## What needs to be done
From the records below, set down exactly the lines starting with the line that contains "Some _ => t" and going on through the line that contains "write_tx l (set_ResultMetaXDR meta).". Nothing else is wanted.

## Data extract
Content starts
(* ===== verification/Txm.v ===== *)
(** The manager's entry points and transaction states: src/relayer/txm/txm.go.

    Enqueueing with its backpressure policy, the status queries, and the helpers through
    which every goroutine changes a transaction. A critical section of
    [transactionsLock] is one step. *)

From Stdlib Require Import SpecFloat.
From stdpp Require Import base gmap list strings pretty.
From S2P Require Import Prelude GoStrings Config Float Fee Prog Sdk TxStore Tx.

Module Txm.
Import Config Tx.
Local Open Scope Z_scope.

Section txm.
Context {ST : SdkTypes} {SD : Sdk} {UT : UnicodeTables} (cfg : Resolved).

(** ** Memory and channel operations *)

(** [&StellarTx{...}]. *)
Definition alloc_tx (t : StellarTx) : txm loc :=
  atomic (λ w, (nextLoc w, upd_nextLoc Pos.succ (upd_heap (insert (nextLoc w) t) w))).

(** [select { case s.broadcastChan <- tx: ...; default: ... }] *)
Definition try_send (l : loc) : txm bool :=
  atomic (λ w,
    if chanClosed w then (None, w)
    else if Z.of_nat (length (broadcastChan w)) <? broadcastChanSize cfg
    then (Some true, upd_broadcastChan (λ q, q ++ [l]) w)
    else (Some false, w)) ≫= λ o,
  match o with Some b => Ret b | None => Panic "send on closed channel" end.

(** [select { case tx = <-s.broadcastChan: ...; default: }] ([None]: empty, or the zero
    value of a closed channel). *)
Definition try_recv : txm (option loc) :=
  atomic (λ w, match broadcastChan w with
               | [] => (None, w)
               | l :: q => (Some l, upd_broadcastChan (λ _, q) w)
               end).

(** ** Transaction status helpers *)

Definition isTerminalStatus (status : TransactionStatus) : bool :=
  bool_decide (status = Finalized) || bool_decide (status = Failed).

Definition terminalPastRetention (t : StellarTx) (expiration now : Z) : bool :=
  if negb (isTerminalStatus (Status t)) then false
  else match TerminalTime t with
  | None => false
  | Some terminalTime => expiration <=? now - terminalTime
  end.

(** [closeDone]: [doneOnce] makes closing idempotent. *)
Definition closeDone (l : loc) : txm unit := write_tx l (set_DoneClosed true).

Definition maybeEvictTerminalTx (l : loc) (w : World) : World :=
  if 0 <? pruneInterval cfg then w
  else match heap w !! l with
  | Some t => upd_transactions (delete (ID t)) w
  | None => w
  end.

(** The critical section of [updateTransactionStatus]. *)
Definition status_section (l : loc) (status : TransactionStatus) (now : Z) (w : World) : World :=
  let w := alter_tx l (set_Status status) w in
  if isTerminalStatus status then
    let w := alter_tx l (λ t, match TerminalTime t with
                              | None => set_TerminalTime (Some now) t
                              | Some _ => t
                              end) w in
    maybeEvictTerminalTx l w
  else w.

Definition updateTransactionStatus (l : loc) (status : TransactionStatus) : txm unit :=
  now ← call ENow;
  modify (status_section l status now);;
  if isTerminalStatus status then closeDone l else Ret tt.

Definition markTxFailed (l : loc) (metricReason : ErrorReason) : txm unit :=
  updateTransactionStatus l Failed;;
  emit (IncrementErrorTxs metricReason).

Definition markBroadcastAt (l : loc) : txm unit :=
  now ← call ENow;
  write_tx l (set_BroadcastAt (Some now)).

Definition recordTimeUntilConfirmed (l : loc) : txm unit :=
  t ← read_tx l;
  match BroadcastAt t with
  | None => Ret tt
  | Some broadcastAt =>
      now ← call ENow;
      emit (RecordTimeUntilTxConfirmed (now - broadcastAt))
  end.

Definition updateTransactionHash (l : loc) (hash : string) : txm unit :=
  write_tx l (set_TxHash hash).
Definition updateTransactionFee (l : loc) (fee : Z) : txm unit :=
  write_tx l (set_Fee (Some fee)).
Definition updateTransactionLedgerCloseTime (l : loc) (ledgerCloseTime : Z) : txm unit :=
  if ledgerCloseTime <=? 0 then Ret tt else write_tx l (set_LedgerCloseTime ledgerCloseTime).
Definition updateTransactionResultXDR (l : loc) (resultXDR : string) : txm unit :=
  write_tx l (set_ResultXDR resultXDR).
Definition updateTransactionResultCode (l : loc) (code : string) : txm unit :=
  write_tx l (set_ResultCode code).
Definition updateTransactionResultMeta (l : loc) (meta : string) : txm unit :=
  write_tx l (set_ResultMetaXDR meta).
Definition incrementTransactionAttempt (l : loc) : txm unit :=
  write_tx l (λ t, set_Attempt (uint64 (Attempt t + 1)) t).
Definition getTransactionAttempt (l : loc) : txm Z := t ← read_tx l; Ret (Attempt t).
Definition incrementInfraAttempts (l : loc) : txm unit :=
  write_tx l (λ t, set_InfraAttempts (uint64 (InfraAttempts t + 1)) t).
Definition getInfraAttempts (l : loc) : txm Z := t ← read_tx l; Ret (InfraAttempts t).

(** ** Enqueue *)

Definition defaultFromAddress : txm (result string) :=
  r ← call EAccounts;
  match r with
  | Err e => Ret (Err ("keystore.Accounts: " +:+ e))
  | Ok [] => Ret (Err "keystore has no accounts")
  | Ok (a :: _) => Ret (Ok a)
  end.

(** [if cur, exists := s.transactions[dropped.ID]; exists && cur == dropped]. *)
Definition drop_section (dropped : loc) (w : World) : bool * World :=
  match heap w !! dropped with
  | Some t =>
      if decide (transactions w !! ID t = Some dropped)
      then (true, alter_tx dropped (set_ResultCode (DropReason_text ChannelFullOldestEvicted)) w)
      else (false, w)
  | None => (false, w)
  end.

Definition dropOldestForBackpressure (dropped : option loc) : txm unit :=
  match dropped with
  | None => Ret tt
  | Some dropped =>
      ok ← atomic (drop_section dropped);
      if negb ok then Ret tt
      else
        updateTransactionStatus dropped Failed;;
        emit (IncrementDroppedTxs ChannelFullOldestEvicted)
  end.

(** [if _, exists := s.transactions[tx.ID]; exists ...; s.transactions[tx.ID] = tx]. *)
Definition register_section (id : string) (l : loc) (w : World) : bool * World :=
  match transactions w !! id with
  | Some _ => (true, w)
  | None => (false, upd_transactions (insert id l) w)
  end.

Definition enqueueTransaction (l : loc) : txm (result string) :=
  t ← read_tx l;
  exists_ ← atomic (register_section (ID t) l);
  if (exists_ : bool) then
    closeDone l;;
    Ret (Ok (ID t))
  else
    sent ← try_send l;
    if (sent : bool) then Ret (Ok (ID t))
    else
      droppedTx ← try_recv;
      dropOldestForBackpressure droppedTx;;
      sent ← try_send l;
      if (sent : bool) then Ret (Ok (ID t))
      else
        modify (upd_transactions (delete (ID t)));;
        emit (IncrementDroppedTxs ChannelFullNewRejected);;
        Ret (Err ("broadcast channel full, tx " +:+ ID t +:+ " dropped")).

Definition new_tx (id : string) (now : Z) (fromAddr : string) (req : TxRequest) : StellarTx :=
  mkStellarTx id now fromAddr (reqOperations req) (reqLedgerBoundsOffset req)
    0 0 Pending None None "" None 0 "" "" "" 0 0 false.

Definition Enqueue (req : TxRequest) : txm (result string) :=
  txID ← (if decide (reqID req = "") then call EUuid else Ret (reqID req));
  if negb (Nat.eqb (length (reqOperations req)) 1)
  then Ret (Err "currently only single-operation transactions are supported")
  else
    fromAddr ← (if decide (reqFromAddress req = "") then defaultFromAddress
                else Ret (Ok (reqFromAddress req)));
    match fromAddr with
    | Err e => Ret (Err e)
    | Ok fromAddr =>
        match AddressToAccountId fromAddr with
        | Err e => Ret (Err ("invalid FromAddress " +:+ Quote fromAddr +:+ ": " +:+ e))
        | Ok _ =>
            now ← call ENow;
            l ← alloc_tx (new_tx txID now fromAddr req);
            enqueueTransaction l
        end
    end.

Definition txResultLocked (t : StellarTx) : TxResult :=
  mkTxResult (ID t) (TxHash t) (Status t) (Fee t) (LedgerCloseTime t) (ResultXDR t)
    (ResultMetaXDR t)
    (if decide (ResultCode t = "") then None
     else Some ("transaction result: " +:+ ResultCode t)).

Definition txResult (l : loc) : txm TxResult := t ← read_tx l; Ret (txResultLocked t).

Definition done_closed (l : loc) (w : World) : bool :=
  match heap w !! l with Some t => DoneClosed t | None => false end.

(** The select blocks until the case that comes first is ready. *)
Definition EnqueueAndWait (req : TxRequest) : txm (result TxResult) :=
  r ← Enqueue req;
  match r with
  | Err e => Ret (Err e)
  | Ok txID =>
      o ← gets (λ w, transactions w !! txID);
      match o with
      | None => Ret (Err ("transaction " +:+ txID +:+ " not found after enqueue"))
      | Some l =>
          c ← call EWaitSelect;
          match c with
          | WaitDone =>
              wait_until (done_closed l);;
              res ← txResult l;
              Ret (Ok res)
          | WaitCtx =>
              e ← call ECtxErr;
              Ret (Err ("context cancelled while waiting for tx " +:+ txID +:+ ": " +:+
                          default "<nil>" e))
          | WaitStop =>
              wait_until stopped;;
              Ret (Err ("txm stopped while waiting for tx " +:+ txID))
          end
      end
  end.

(** ** Status queries: one read-locked section each *)

Definition lookup_tx (w : World) (id : string) : option StellarTx :=
  transactions w !! id ≫= λ l, heap w !! l.

Definition GetStatus (id : string) (w : World) : TransactionStatus * option string :=
  if decide (id = "") then (Unknown, Some "empty transaction ID")
  else match lookup_tx w id with
  | None => (Unknown, Some "no such transaction")
  | Some t => (Status t, None)
  end.

Definition GetTransactionResult (id : string) (w : World) : result TxResult :=
  if decide (id = "") then Err "empty transaction ID"
  else match lookup_tx w id with
  | None => Err "no such transaction"
  | Some t => Ok (txResultLocked t)
  end.

Definition GetTransactionFee (id : string) (w : World) : result Z :=
  if decide (id = "") then Err "empty transaction ID"
  else match lookup_tx w id with
  | None => Err "no such transaction"
  | Some t =>
      if decide (Status t = Finalized) then
        match Fee t with
        | None => Err "transaction fee not available"
        | Some fee => Ok fee
        end
      else Err ("transaction not finalized, current status: " +:+
                  TransactionStatus_String (Status t))
  end.

Definition InflightCount (w : World) : nat * nat :=
  (length (broadcastChan w), AccountStore.GetTotalInflightCount (accountStore w)).

(** The fields a new manager starts with. *)
Definition empty_manager : World :=
  mkWorld ∅ ∅ 1%positive ∅ [] false false 0 AccountStore.NewAccountStore
    (FeeTracker.newFeeTracker (feeStatsPollInterval cfg)) false [].

(** [Close], run by [StopOnce]: [done.Wait] returns when every loop has ended. *)
Definition Close : txm unit :=
  modify (upd_stopped (λ _, true));;
  wait_until (λ w, running w =? 0);;
  modify (upd_chanClosed (λ _, true)).
End txm.

(** [New]: the resolved configuration, the network passphrase (looked up in the
    chain-selectors package, an argument here) and an empty manager. [None] would be the
    read of a nil field, which [Resolve_complete] excludes. *)
Definition New `{SdkTypes} (StellarPassphraseFromChainId : string → result string)
    (c : Config.Config) (chainID : string) : option (result (Resolved * string * World)) :=
  cfg ← deref_config (Resolve c);
  Some (match StellarPassphraseFromChainId chainID with
        | Err e => Err ("resolve network passphrase: " +:+ e)
        | Ok passphrase => Ok (cfg, passphrase, empty_manager cfg)
        end).
End Txm.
Content ends
## Written response
                              | Some _ => t
                              end) w in
    maybeEvictTerminalTx l w
  else w.

Definition updateTransactionStatus (l : loc) (status : TransactionStatus) : txm unit :=
  now ← call ENow;
  modify (status_section l status now);;
  if isTerminalStatus status then closeDone l else Ret tt.

Definition markTxFailed (l : loc) (metricReason : ErrorReason) : txm unit :=
  updateTransactionStatus l Failed;;
  emit (IncrementErrorTxs metricReason).

Definition markBroadcastAt (l : loc) : txm unit :=
  now ← call ENow;
  write_tx l (set_BroadcastAt (Some now)).

Definition recordTimeUntilConfirmed (l : loc) : txm unit :=
  t ← read_tx l;
  match BroadcastAt t with
  | None => Ret tt
  | Some broadcastAt =>
      now ← call ENow;
      emit (RecordTimeUntilTxConfirmed (now - broadcastAt))
  end.

Definition updateTransactionHash (l : loc) (hash : string) : txm unit :=
  write_tx l (set_TxHash hash).
Definition updateTransactionFee (l : loc) (fee : Z) : txm unit :=
  write_tx l (set_Fee (Some fee)).
Definition updateTransactionLedgerCloseTime (l : loc) (ledgerCloseTime : Z) : txm unit :=
  if ledgerCloseTime <=? 0 then Ret tt else write_tx l (set_LedgerCloseTime ledgerCloseTime).
Definition updateTransactionResultXDR (l : loc) (resultXDR : string) : txm unit :=
  write_tx l (set_ResultXDR resultXDR).
Definition updateTransactionResultCode (l : loc) (code : string) : txm unit :=
  write_tx l (set_ResultCode code).
Definition updateTransactionResultMeta (l : loc) (meta : string) : txm unit :=
  write_tx l (set_ResultMetaXDR meta).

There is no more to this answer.